Nos hemos acostumbrado a escuchar que el sistema de pensiones es "de reparto". Es decir, que no hay ahorro y las prestaciones se pagan con los sueldos actuales. Hay quien dice que es un esquema piramidal, a lo Ponzi. Sin entrar en si es cierto (financieramente sí; políticamente hay mucho más que matizar, porque los nuevos entrantes están obligados), no debemos olvidar que este esquema no sólo sirve para definir las pensiones. Todos los servicios públicos son así: pagamos más cuando no los necesitamos y cuando no generamos rentas.

Sanidad, transporte, seguridad, educación… Lo normal es que demandemos más en el momento de nuestras vidas en el que menos aportamos vía impuestos. Por lo tanto, o hay relevo entre los que pagan o, cuando vayamos a pedir nuestra parte, no habrá para todos.

(2) Alternativas. Los años gloriosos de la socialdemocracia europea (de los 60 a los 2000) son décadas de monopolio occidental. Imaginemos a un treintañero europeo en los 80 al que no le gustaba un pelo que le cobrasen un 40-50% de su salario para unos servicios públicos que no disfrutaba. ¿Qué podía hacer? Pues tirando a poco. ¿A dónde se iba a ir? A EEUU, Australia… y poco más.

Ya no es así. Desde los países del golfo (a ver si los Emiratos o Arabia van a estar gastándose millonadas en patrocinar el golf, el fútbol o el tenis por amor al arte), al este asiático, sin olvidar que EEUU sigue ahí, hay decenas de jurisdicciones más amigables para las rentas altas que Europa. Y tampoco hace falta que se te vayan 10 millones de personas. Le quitas 400.000-500.000 contribuyentes del top 10 a cada gran Estado europeo y le metes en un problema fiscal muy gordo. Ahí están muchos.

(3) Los nuevos que cobran. Por último, el tema más delicado. El nefasto lema marxista "de cada uno según sus capacidades, a cada uno según sus necesidades" es bastante absurdo en la vida real. Porque presupone que "capacidad" y "necesidad" es algo dado. Por supuesto, no lo es. Los incentivos importan. Y mucho.

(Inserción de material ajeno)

(** ** The resource tree of the specification *)

(** A resource is a file, with the index the service declares for it
    (if any) and its size, or a directory of resources. *)
Inductive Resource :=
| File (name : string) (file_index : option Z) (file_size : Z)
| Directory (name : string) (children : list Resource).

(** The specification's flattening: depth first, in pre-order; a file
    gives one entry, a directory the entries of its children. *)
Fixpoint flatten (r : Resource) : list TaskFile.t :=
  match r with
  | File name file_index file_size =>
      [{| TaskFile.index := match file_index with Some i => i | None => 0 end;
          TaskFile.file_name := name;
          TaskFile.file_size := file_size |}]
  | Directory _ children => List.flat_map flatten children
  end.

Definition flatten_all (rs : list Resource) : list TaskFile.t :=
  List.flat_map flatten rs.

(** The number of files of a tree. *)
Fixpoint leaf_count (r : Resource) : nat :=
  match r with
  | File _ _ _ => 1%nat
  | Directory _ children => foldr Nat.add O (map leaf_count children)
  end.

Definition leaf_count_all (rs : list Resource) : nat :=
  foldr Nat.add O (map leaf_count rs).

Section Encoding.
Context {lib : PyLib}.

(** The index a file declares: none when the key is absent or its
    value is falsy, else the integer pydantic reads from the value. *)
Definition encodes_index (field : option pyval) (file_index : option Z) : Prop :=
  match file_index with
  | None => match field with Some x => truthy x = false | None => True end
  | Some i =>
      exists x, field = Some x /\ validate_int x = Some i
                /\ (truthy x = false -> i = 0)
  end.

(** The JSON the service sends for a resource: a dict that may carry
    more keys than the ones the code reads.  Size and name are what
    pydantic reads from the values of a file. *)
Inductive encodes : pyval -> Resource -> Prop :=
| encodes_file d name file_index file_size size_value name_value :
    match dict_get d "is_dir" with Some x => truthy x = false | None => True end ->
    encodes_index (dict_get d "file_index") file_index ->
    dict_get d "file_size" = Some size_value ->
    validate_int size_value = Some file_size ->
    dict_get d "name" = Some name_value ->
    validate_str name_value = Some name ->
    encodes (PDict d) (File name file_index file_size)
| encodes_directory d is_dir dir vs name children :
    dict_get d "is_dir" = Some is_dir -> truthy is_dir = true ->
    dict_get d "dir" = Some (PDict dir) ->
    dict_get dir "resources" = Some (PList vs) ->
    Forall2 encodes vs children ->
    encodes (PDict d) (Directory name children).

End Encoding.

(** One such JSON for each tree. *)
Fixpoint resource_json (r : Resource) : pyval :=
  match r with
  | File name file_index file_size =>
      PDict (("name", PStr name) :: ("file_size", PInt file_size)
             :: match file_index with
                | Some i => [("file_index", PInt i)]
                | None => []
                end)
  | Directory name children =>
      PDict [("name", PStr name); ("is_dir", PBool true);
             ("dir", PDict [("resources", PList (map resource_json children))])]
  end.

(** ** The requests that create something *)

(** The request of lines 415-418. *)
Definition folder_request (endpoint : string) (me : XunLeiClient) (hs : list (string * string))
    (sub_dir : string) : Request :=
  {| req_method := "POST"; req_url := endpoint +:+ path_files; req_params := [];
     req_headers := hs;
     req_body := Data (PDict [("parent_id", _parent_folder_id me);
                              ("name", PStr sub_dir);
                              ("space", _device_id me);
                              ("kind", PStr "drive#folder")]);
     req_timeout := None |}.

Section Requests.
Context {lib : PyLib}.

(** The request of lines 438-442. *)
Definition task_request (endpoint : string) (me : XunLeiClient) (hs : list (string * string))
    (task_name : pyval) (magnetic_link : string)
    (task_file_count target_parent_id : pyval) (task_files : list TaskFile.t)
    : Request :=
  {| req_method := "POST"; req_url := endpoint +:+ path_task; req_params := [];
     req_headers := hs;
     req_body := Data (task_body me task_name magnetic_link task_file_count
                         target_parent_id task_files
                         (map (fun i => str_of_int (TaskFile.index i)) task_files));
     req_timeout := None |}.

End Requests.

(** The outcomes of a submission, as a caller tells them apart with
    [==] (test.py, lines 21-26). *)
Inductive Outcome := Failed | Created | AlreadyExists.

Definition outcome_of (v : pyval) : option Outcome :=
  if py_eq_int v 1 then Some Created
  else if py_eq_int v 2 then Some AlreadyExists
  else if py_eq_int v 0 then Some Failed
  else None.

(** ** What a run adds to the trace *)

(** The events of [w'] that [w] does not have yet. *)
Definition new_events (w w' : World) : list Event :=
  take (length (trace w') - length (trace w)) (trace w').

Definition is_folder_creation (endpoint : string) (req : Request) : bool :=
  String.eqb (req_method req) "POST"
  && String.eqb (req_url req) (endpoint +:+ path_files).

Definition is_task_creation (endpoint : string) (req : Request) : bool :=
  String.eqb (req_method req) "POST"
  && String.eqb (req_url req) (endpoint +:+ path_task).

(** An event that creates nothing: a reading of the clock, or a call
    that is neither the folder creation nor the task creation. *)
Definition creates_nothing (endpoint : string) (e : Event) : bool :=
  match e with
  | ETime _ => true
  | EHttp req _ =>
      negb (is_folder_creation endpoint req) && negb (is_task_creation endpoint req)
  end.

Definition is_call (e : Event) : bool :=
  match e with
  | EHttp _ _ => true
  | ETime _ => false
  end.

(** A field of the body of a request, and one of its [params]. *)
Definition body_field (req : Request) (k : string) : option pyval :=
  match req_body req with
  | Data (PDict d) | Json (PDict d) => dict_get d k
  | _ => None
  end.

Definition params_field (req : Request) (k : string) : option pyval :=
  match body_field req "params" with
  | Some (PDict d) => dict_get d k
  | _ => None
  end.

(** [follows endpoint m allowed Q]: from a world of this endpoint, [m]
    keeps the endpoint, adds only [allowed] events to the trace, and a
    value it returns satisfies [Q]. *)
Definition follows (endpoint : string) {A} (m : M A) (allowed : Event -> Prop)
    (Q : A -> Prop) : Prop :=
  forall w, http_endpoint (self w) = endpoint ->
    http_endpoint (self (m w).2) = endpoint
    /\ (exists new, trace (m w).2 = new ++ trace w /\ Forall allowed new)
    /\ (forall a, (m w).1 = Ok a -> Q a).

(** Events that read and change nothing at the service: the clock and
    the GET requests. *)
Definition allows_reads (allowed : Event -> Prop) : Prop :=
  (forall t, allowed (ETime t))
  /\ (forall req rep, req_method req = "GET" -> allowed (EHttp req rep)).

(** ** What the specification says of a submission *)

Section Submits.
Context {lib : PyLib}.

(** [req] is the task-creation request for the resources [data] found
    for [magnetic_link]: the tree of [data] flattened to [task_files],
    [preprocess_files] applied to it, and the files it returns, [kept],
    sent with the name and the file count of the first resource. *)
Definition submits (endpoint : string) (data : pyval) (magnetic_link : string)
    (preprocess_files : callback) (task_file_count : pyval)
    (task_files kept : list TaskFile.t) (req : Request) : Prop :=
  exists me hs first task_name lst root_resources target_parent_id,
    first_resource data = Ok first
    /\ py_get first "name" = Ok task_name
    /\ py_get first "file_count" = Ok task_file_count
    /\ py_get data "list" = Ok lst
    /\ py_get lst "resources" = Ok root_resources
    /\ helper root_resources [] = Ok task_files
    /\ preprocess preprocess_files task_files = Ok kept
    /\ req = task_request endpoint me hs task_name magnetic_link task_file_count
               target_parent_id kept.

(** The indices of [kept] stand in the order in which flattening
    discovered them. *)
Definition in_discovery_order (kept discovered : list TaskFile.t) : Prop :=
  map TaskFile.index kept `sublist_of` map TaskFile.index discovered.

(** A filter the specification permits: it may drop entries and
    reorder them. *)
Definition permitted (f : list TaskFile.t -> Res (list TaskFile.t)) : Prop :=
  forall task_files, exists kept, f task_files = Ok kept /\ kept ⊆+ task_files.

(** What the specification asks of a [sub_dir] with a separator: the
    outcome is [Failed] and the run makes no call at all. *)
Definition rejected_without_call (env : Env) (magnetic_link sub_dir : string)
    (preprocess_files : callback) (w : World) : Prop :=
  let run := download_magnetic env magnetic_link sub_dir preprocess_files w in
  (exists v, run.1 = Ok v /\ outcome_of v = Some Failed)
  /\ Forall (fun e => is_call e = false) (new_events w run.2).

End Submits.

(** ** What the specification says of the token and of the task operations *)

(** The request of line 102 for the entry page. *)
Definition index_request (endpoint : string) : Request :=
  {| req_method := "GET"; req_url := endpoint +:+ path_index; req_params := [];
     req_headers := []; req_body := NoBody; req_timeout := Some 30 |}.

(** The world once the age of a cached token has been looked at: the
    clock has been read if there is a token. *)
Definition after_check (env : Env) (w : World) : World :=
  match _token_str (self w) with
  | Some _ => {| self := self w; trace := ETime (clock env (trace w)) :: trace w |}
  | None => w
  end.

(** The token found in a reply: the first match of the pattern in the
    text of a reply with status 200. *)
Definition extracted (rep : Reply) : option string :=
  match rep with
  | Answer resp =>
      if Z.eqb (status_code resp) 200 then head (Uiauth.findall (text resp)) else None
  | NoReply => None
  end.

(** The [error_code] of a response is 0, as [==] has it, or absent. *)
Definition error_code_ok (response : Response) : Prop :=
  exists d, json response = Some (PDict d)
    /\ (dict_get d "error_code" = None
        \/ exists code, dict_get d "error_code" = Some code /\ py_eq_int code 0 = true).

Si subvencionas la pobreza, ayudarás a los que menos ingresos, pero también incentivas que otros se sumen a ese grupo. Si pones un impuesto a la creación de riqueza, tendrás menos creación de riqueza. A lo mejor está justificado la ayuda y el tributo, ése es otro debate: pero asumamos que las consecuencias son las que son.

En una sociedad cerrada y homogénea, esto es importante, pero hay formas de limitar daños. En primer lugar, hay normas sociales que te empujan en la buena dirección (o en la que quiere el gobernante; otro día discutiremos si es la buena): pagar impuestos para ayudar a los que menos tienen; no engañar haciendo como que necesitas cuando no es cierto. Además, el número de potenciales beneficiarios de cualquier ayuda está limitado: sabes que sólo un porcentaje reducido del total de la población querrá estar en la situación de vivir de una ayuda o se conformará con su destino.

Pero si entra en juego el resto del mundo, las cosas no están tan claras. ¿Qué ocurre si te llegan cada año unos cuantos miles de nuevos habitantes que van directos a los tramos inferiores de la distribución de renta? El diseño del modelo dice que cobrarán más de lo que aportan. Salvo que los integres rápidamente en el mercado laboral y con sueldos de nivel medio, el acumulado será deficitario. Y no pensemos sólo en transferencias de renta; también hay que mirar el uso de servicios públicos.